大胖經理嚇的只往後退,他還是頭一次遇見這麼厲害的鬧事者。
“既然你不知道,就不用再問了,把這些人都給我請走!”厲宴在魔都的地位可以說是人人皆知了,可他卻不知道看來也不是什麼有能力的人。
“是是是……”
大胖經理害怕厲宴再揍他一頓,在厲宴沒靠近自己之前就已經跑開了,吩咐工作人員,“還不趕緊照辦!”

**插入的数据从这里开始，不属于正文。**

(** * setlogger: a coloured console / plain file logger

    Shallow embedding of [utils/setlogger.py] together with the part of
    Python's [logging], [time], [os] and [datetime] modules that the
    file drives: level numbers, log records, %-style formatting,
    handlers writing to streams, the logger registry with its dotted-name
    hierarchy, and a small world of files, directories and open streams.

    Python raises where the functions below return [None]. Creating the
    directory and opening the log file are taken to succeed; a logger
    keeps the library's defaults the file never touches (no filters,
    not disabled, [logging.disable] unused). *)

From Stdlib Require Import Ascii.
From stdpp Require Import gmap strings pretty list.


Local Open Scope Z_scope.

(** ** Strings and integer formatting *)

(** The escape character, written [\033] in the source. *)
Definition ESC : ascii := "027"%char.

Definition LF : string := String "010"%char "".

(** [s.rjust(width, "0")] for a string of digits. *)
Definition zfill (width : nat) (s : string) : string :=
  String.concat "" (replicate (width - String.length s) "0"%string) +:+ s.

(** [format(n, "02d")]: the sign counts towards the width. *)
Definition format_02d (n : Z) : string :=
  if decide (n < 0) then "-" +:+ zfill 1 (pretty (- n)) else zfill 2 (pretty n).

(** ** [datetime.date] and [time.struct_time] *)

Record date := Date { year : Z; month : Z; day : Z }.

Definition MINYEAR : Z := 1.
Definition MAXYEAR : Z := 9999.

Definition is_leap (y : Z) : bool :=
  (y mod 4 =? 0) && (negb (y mod 100 =? 0) || (y mod 400 =? 0)).

Definition days_in_month (y m : Z) : Z :=
  if m =? 2 then (if is_leap y then 29 else 28)
  else if (m =? 4) || (m =? 6) || (m =? 9) || (m =? 11) then 30 else 31.

(** What the [date] constructor checks. *)
Definition valid_date (d : date) : Prop :=
  MINYEAR ≤ year d ≤ MAXYEAR ∧ 1 ≤ month d ≤ 12 ∧
  1 ≤ day d ≤ days_in_month (year d) (month d).

Record struct_time := StructTime {
  tm_year : Z; tm_mon : Z; tm_mday : Z;
  tm_hour : Z; tm_min : Z; tm_sec : Z
}.

(** The ranges of the fields [time.localtime] fills in. *)
Definition valid_struct_time (t : struct_time) : Prop :=
  1 ≤ tm_mon t ≤ 12 ∧ 1 ≤ tm_mday t ≤ 31 ∧ 0 ≤ tm_hour t ≤ 23 ∧
  0 ≤ tm_min t ≤ 59 ∧ 0 ≤ tm_sec t ≤ 61.

Definition strftime_directive (c : ascii) (t : struct_time) : option string :=
  if Ascii.eqb c "Y"%char then Some (pretty (tm_year t))
  else if Ascii.eqb c "m"%char then Some (format_02d (tm_mon t))
  else if Ascii.eqb c "d"%char then Some (format_02d (tm_mday t))
  else if Ascii.eqb c "H"%char then Some (format_02d (tm_hour t))
  else if Ascii.eqb c "M"%char then Some (format_02d (tm_min t))
  else if Ascii.eqb c "S"%char then Some (format_02d (tm_sec t))
  else if Ascii.eqb c "%"%char then Some "%"%string
  else None.

(** [time.strftime(fmt, t)] for the directives above; [pct] records that
    the previous character was a percent sign. *)
Fixpoint strftime_go (pct : bool) (fmt : string) (t : struct_time) : option string :=
  match fmt with
  | EmptyString => if pct then None else Some ""%string
  | String c rest =>
      if pct then
        v ← strftime_directive c t;
        (λ s, v +:+ s) <$> strftime_go false rest t
      else if Ascii.eqb c "%"%char then strftime_go true rest t
      else String c <$> strftime_go false rest t
  end.

Definition strftime (fmt : string) (t : struct_time) : option string :=
  strftime_go false fmt t.

(** ** Levels *)

Definition CRITICAL : Z := 50.
Definition ERROR : Z := 40.
Definition WARNING : Z := 30.
Definition INFO : Z := 20.
Definition DEBUG : Z := 10.
Definition NOTSET : Z := 0.

Definition _levelToName : gmap Z string :=
  <[CRITICAL := "CRITICAL"%string]> (<[ERROR := "ERROR"%string]>
  (<[WARNING := "WARNING"%string]> (<[INFO := "INFO"%string]>
  (<[DEBUG := "DEBUG"%string]> (<[NOTSET := "NOTSET"%string]> ∅))))).

Definition getLevelName (level : Z) : string :=
  default ("Level " +:+ pretty level) (_levelToName !! level).

(** The five severities the logger's methods are named after. *)
Inductive Severity := SevDebug | SevInfo | SevWarning | SevError | SevCritical.

Definition severity_level (s : Severity) : Z :=
  match s with
  | SevDebug => DEBUG | SevInfo => INFO | SevWarning => WARNING
  | SevError => ERROR | SevCritical => CRITICAL
  end.

Definition severity_name (s : Severity) : string :=
  match s with
  | SevDebug => "DEBUG" | SevInfo => "INFO" | SevWarning => "WARNING"
  | SevError => "ERROR" | SevCritical => "CRITICAL"
  end.

(** ** Log records *)

(** [created] is the record's creation time after [time.localtime];
    [msg] is the message with its arguments already merged. Records
    carry no exception or stack information. *)
Record LogRecord := mkLogRecord {
  rec_name : string;
  levelno : Z;
  levelname : string;
  msg : string;
  created : struct_time
}.

Definition makeRecord (name : string) (level : Z) (m : string) (now : struct_time)
    : LogRecord :=
  mkLogRecord name level (getLevelName level) m now.

(** ** %-style formatting of a record *)

Inductive fmt_state :=
  | FLit
  | FPercent
  | FKey (key : string)
  | FConv (key : string).

(** [fmt % d] for literal text, [%%] and [%(key)s] conversions. *)
Fixpoint percent_go (st : fmt_state) (fmt : string) (d : gmap string string)
    : option string :=
  match fmt with
  | EmptyString => match st with FLit => Some ""%string | _ => None end
  | String c rest =>
      match st with
      | FLit =>
          if Ascii.eqb c "%"%char then percent_go FPercent rest d
          else String c <$> percent_go FLit rest d
      | FPercent =>
          if Ascii.eqb c "("%char then percent_go (FKey "") rest d
          else if Ascii.eqb c "%"%char then String c <$> percent_go FLit rest d
          else None
      | FKey k =>
          if Ascii.eqb c ")"%char then percent_go (FConv k) rest d
          else percent_go (FKey (k +:+ String c "")) rest d
      | FConv k =>
          if Ascii.eqb c "s"%char then
            v ← d !! k;
            (λ s, v +:+ s) <$> percent_go FLit rest d
          else None
      end
  end.

Definition percent_format (fmt : string) (d : gmap string string) : option string :=
  percent_go FLit fmt d.

(** The attributes of a record that a format string can name. *)
Definition record_dict (r : LogRecord) : gmap string string :=
  <["name" := rec_name r]> (<["levelno" := pretty (levelno r)]>
  (<["levelname" := levelname r]> (<["msg" := msg r]> ∅))).

Inductive FormatterClass := PlainFormatter | ColorFormatter.

Record Formatter := mkFormatter {
  fmt_class : FormatterClass;
  _fmt : string;
  datefmt : string
}.

Definition usesTime (f : Formatter) : bool :=
  bool_decide (is_Some (String.index 0 "%(asctime)" (_fmt f))).

(** [logging.Formatter.format]: set [message], set [asctime] when the
    format uses it, then substitute. *)
Definition Formatter_format (f : Formatter) (r : LogRecord) : option string :=
  let d := <["message" := msg r]> (record_dict r) in
  d' ← (if usesTime f
        then asctime ← strftime (datefmt f) (created r); Some (<["asctime" := asctime]> d)
        else Some d);
  percent_format (_fmt f) d'.

(** ** The colour table and [ColorFormatter] (setlogger.py, lines 16-40) *)

Definition LOG_COLORS : gmap string string :=
  <["DEBUG" := String ESC "[37m"]> (<["INFO" := String ESC "[36m"]>
  (<["WARNING" := String ESC "[33m"]> (<["ERROR" := String ESC "[31m"]>
  (<["CRITICAL" := String ESC "[41m"]> ∅)))).

Definition RESET_COLOR : string := String ESC "[0m".

Definition ColorFormatter_format (f : Formatter) (r : LogRecord) : option string :=
  let log_color := default RESET_COLOR (LOG_COLORS !! levelname r) in
  message ← Formatter_format f r;
  Some (log_color +:+ message +:+ RESET_COLOR).

(** Method dispatch on the formatter's class. *)
Definition format (f : Formatter) (r : LogRecord) : option string :=
  match fmt_class f with
  | PlainFormatter => Formatter_format f r
  | ColorFormatter => ColorFormatter_format f r
  end.

Definition LOG_FORMAT : string :=
  "%(asctime)s - %(name)s - %(levelname)s - %(message)s".
Definition DATE_FORMAT : string := "%Y-%m-%d %H:%M:%S".

Definition file_formatter : Formatter := mkFormatter PlainFormatter LOG_FORMAT DATE_FORMAT.
Definition color_formatter : Formatter := mkFormatter ColorFormatter LOG_FORMAT DATE_FORMAT.

(** What [DATE_FORMAT] and [LOG_FORMAT] expand to, written out. *)
Definition asctime_of (t : struct_time) : string :=
  pretty (tm_year t) +:+ "-" +:+ format_02d (tm_mon t) +:+ "-" +:+ format_02d (tm_mday t)
  +:+ " " +:+ format_02d (tm_hour t) +:+ ":" +:+ format_02d (tm_min t)
  +:+ ":" +:+ format_02d (tm_sec t).

Definition plain_line (r : LogRecord) : string :=
  asctime_of (created r) +:+ " - " +:+ rec_name r +:+ " - " +:+ levelname r
  +:+ " - " +:+ msg r.

(** ** Files, directories and open streams *)

Record OpenFile := mkOpenFile {
  of_path : string;
  of_mode : string;
  of_encoding : option string
}.

Inductive HandlerClass :=
  | FileHandler_cls (baseFilename : string) (mode : string)
      (encoding : option string) (stream : nat)
  | StreamHandler_cls.

Record Handler := mkHandler {
  handler_class : HandlerClass;
  handler_level : Z;
  formatter : option Formatter
}.

Record Logger := mkLogger {
  logger_name : string;
  logger_level : Z;
  handlers : list Handler;
  propagate : bool
}.

(** The process and its surroundings: the directories and files that
    exist, every stream opened so far (a stream's descriptor is its
    position in [streams]), what was written to [sys.stderr], the root
    logger and [Logger.manager.loggerDict]. *)
Record World := mkWorld {
  dirs : gset string;
  files : gmap string string;
  streams : list OpenFile;
  stderr : string;
  root : Logger;
  loggerDict : gmap string Logger
}.

Definition set_files (fs : gmap string string) (w : World) : World :=
  mkWorld (dirs w) fs (streams w) (stderr w) (root w) (loggerDict w).
Definition set_root (l : Logger) (w : World) : World :=
  mkWorld (dirs w) (files w) (streams w) (stderr w) l (loggerDict w).
Definition set_loggerDict (d : gmap string Logger) (w : World) : World :=
  mkWorld (dirs w) (files w) (streams w) (stderr w) (root w) d.

(** At interpreter start: the root logger at [WARNING], no other logger. *)
Definition initial_world : World :=
  mkWorld ∅ ∅ [] "" (mkLogger "root" WARNING [] true) ∅.

(** [os.makedirs(path, exist_ok=True)]. *)
Definition makedirs (path : string) (w : World) : World :=
  mkWorld ({[path]} ∪ dirs w) (files w) (streams w) (stderr w) (root w) (loggerDict w).

(** [open(path, "a", encoding=...)]: the file is created empty when it
    does not exist and is left as it is otherwise. *)
Definition open_append (path : string) (encoding : option string) (w : World)
    : nat * World :=
  let fs := match files w !! path with
            | Some _ => files w
            | None => <[path := ""%string]> (files w)
            end in
  (length (streams w),
   mkWorld (dirs w) fs (streams w ++ [mkOpenFile path "a" encoding])
     (stderr w) (root w) (loggerDict w)).

(** Writing to a stream opened for appending adds to the end of the file. *)
Definition stream_write (fd : nat) (s : string) (w : World) : World :=
  match streams w !! fd with
  | Some f => set_files (<[of_path f := default ""%string (files w !! of_path f) +:+ s]> (files w)) w
  | None => w
  end.

Definition stderr_write (s : string) (w : World) : World :=
  mkWorld (dirs w) (files w) (streams w) (stderr w +:+ s) (root w) (loggerDict w).

(** ** Handlers *)

(** [logging.FileHandler(filename, encoding=...)]: mode "a", no delay,
    so the constructor opens the stream. The path is kept as written,
    relative to the working directory. *)
Definition FileHandler (filename : string) (encoding : option string) (w : World)
    : Handler * World :=
  let '(fd, w') := open_append filename encoding w in
  (mkHandler (FileHandler_cls filename "a" encoding fd) NOTSET None, w').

不多久,整個酒吧的大廳只剩下厲宴自己一個客人了,大胖經理恭敬道:“這位先生您喝點什麼?”
“這裡沒你的事了,可以滾了!”
“好。”
大胖經理的話幾乎是用牙縫擠出來的,你不讓我伺候,好像我願意伺候你似的!
大胖經理離開後的第一件事就是趕緊給他的大老闆打電話哭訴道:“李總,你快過來看看吧,這裡有人鬧事猖狂的很,他不但把咱們的保安打了個遍,就連我都被打了。”
“廢物!你不會報警嗎?”電話裡的人顯然很是生氣道。
大胖經理剛被打,現在還被老闆罵,心裡委屈的很,低聲抱怨道:“他上來就扔了張黑卡,我看着不是一般人,就沒報警。”
“行了,等着吧,我一會兒就到!”
“好。”
掛斷電話的大胖經理想要得意的笑一下,可一笑就牽扯到了臉上的傷口,痛的他不敢在笑,只能悶自放狠話:讓你小子再猖狂,等我們老闆來了,打得你屁滾尿流!